At seventeen many their fortunes seek;
But at fourscore it is too old a week."

Arrived at his village, he had to sell his donkey and trust to his
crutch. And so Infirmity crept about begging leave to cure Disease--with
what success may be inferred from this: Miss Phillips, a lady-like girl
of eighteen, was taken up by Farmer Giles before Squire Langton for
stealing turnips out of a field: the farmer was hard, and his losses in
Hardie's Bank had made him bitter hard; so the poor girl's excuse, that
she could not let her father starve, had no effect on him: to jail she
should go.*

*I find, however, that Squire Langton resolutely refused to commit Miss
Phillips. The real reason, I suspect, was, that he had a respect for the
Gospel, and not much for the law, except those invaluable clauses which
restrain poaching. The reason he gave was: "Turnips be hanged! If she
hadn't eaten them, the fly would." However, he found means to muzzle
Giles, and sent the old doctor two couple of rabbits.

Took to the national vice, and went to the national dogs, Thomas Fisher,
a saving tinman, and a bachelor: so I expect no pity for him.

To the same goal, by the same road, dragging their families, went the
Rev.

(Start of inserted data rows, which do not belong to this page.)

(** [SSHConnection._connect]. *)
Definition _connect : method unit := fun self =>
  let self := call_client Paramiko.set_missing_host_key_policy self in
  let kwargs := connect_kwargs self in
  let outcome := Paramiko.connect_result (_client self) kwargs in
  let self := call_client (Paramiko.connect kwargs) self in
  match outcome with
  | Some e => (self, inl e)
  | None => (set_is_connected true self, inr tt)
  end.

(** [stdout.read().decode()]. *)
Definition read_decode (read : Py.result Paramiko.bytes) : Py.result string :=
  match read with
  | inl e => inl e
  | inr raw => Paramiko.decode raw
  end.

(** [SSHConnection.execute_command]. *)
Definition execute_command (command : string) (timeout : option Py.number)
    : method ExecCommandResponse := fun self =>
  let (self, connected) :=
    if negb (_is_connected self) then _connect self else (self, inr tt) in
  match connected with
  | inl e => (self, inl e)
  | inr _ =>
      let outcome := Paramiko.exec_result (_client self) command timeout in
      let self := call_client (Paramiko.exec_command command timeout) self in
      (self,
       match outcome with
       | inl e => inl e
       | inr files =>
           match read_decode (Paramiko.stdout_read files) with
           | inl e => inl e
           | inr output =>
               match read_decode (Paramiko.stderr_read files) with
               | inl e => inl e
               | inr error => inr {| stderr := error; stdout := output |}
               end
           end
       end)
  end.

(** A caller making one call after the other on the same object,
    catching what each raises. *)
Fixpoint execute_all (calls : list (string * option Py.number)) (self : t)
    : t * list (Py.result ExecCommandResponse) :=
  match calls with
  | [] => (self, [])
  | (command, timeout) :: later =>
      let (self, r) := execute_command command timeout self in
      let (self, rs) := execute_all later self in
      (self, r :: rs)
  end.

(** The number of [connect] calls in a history that established a
    session; [past] is what came before the history. *)
Fixpoint established (past history : Paramiko.SSHClient) : nat :=
  match history with
  | [] => 0
  | c :: later =>
      (match c with
       | Paramiko.connect kwargs =>
           match Paramiko.connect_result past kwargs with
           | None => 1
           | Some _ => 0
           end
       | _ => 0
       end + established (past ++ [c])%list later)%nat
  end.

(** The [connect] calls of a history, successful or not. *)
Definition is_connect (c : Paramiko.call) : bool :=
  match c with Paramiko.connect _ => true | _ => false end.

End Transport.

End SSHConnection.

(* ===================================================================== *)
(** ** sandbox.py                                                         *)
(* ===================================================================== *)

Module Sandbox.
Import Py.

Henry Scudamore, a curate; Philip Hall, a linen-draper; Neil Pratt,
a shoemaker; Simon Harris, a greengrocer; and a few more; but the above
were all prudent, laborious men, who took a friendly glass, but seldom
exceeded, until Hardie's bankruptcy drove them to the devil of drink for
comfort

Turned professional thief, Joseph Locke, working locksmith, who had just
saved money enough to buy a shop and good-will, and now lost it every
penny.

Turned atheist, and burnt the family Bible before his weeping wife and
terrified children and gaping servant-girl, Mr. Williams, a Sunday-school
teacher, known hitherto only as a mild, respectable man, a teetotaler,
and a good parent and husband. He did not take to drinking; but he did to
cursing, and forbade his own flesh and blood ever to enter a church
again. This man became an outcast, shunned by all.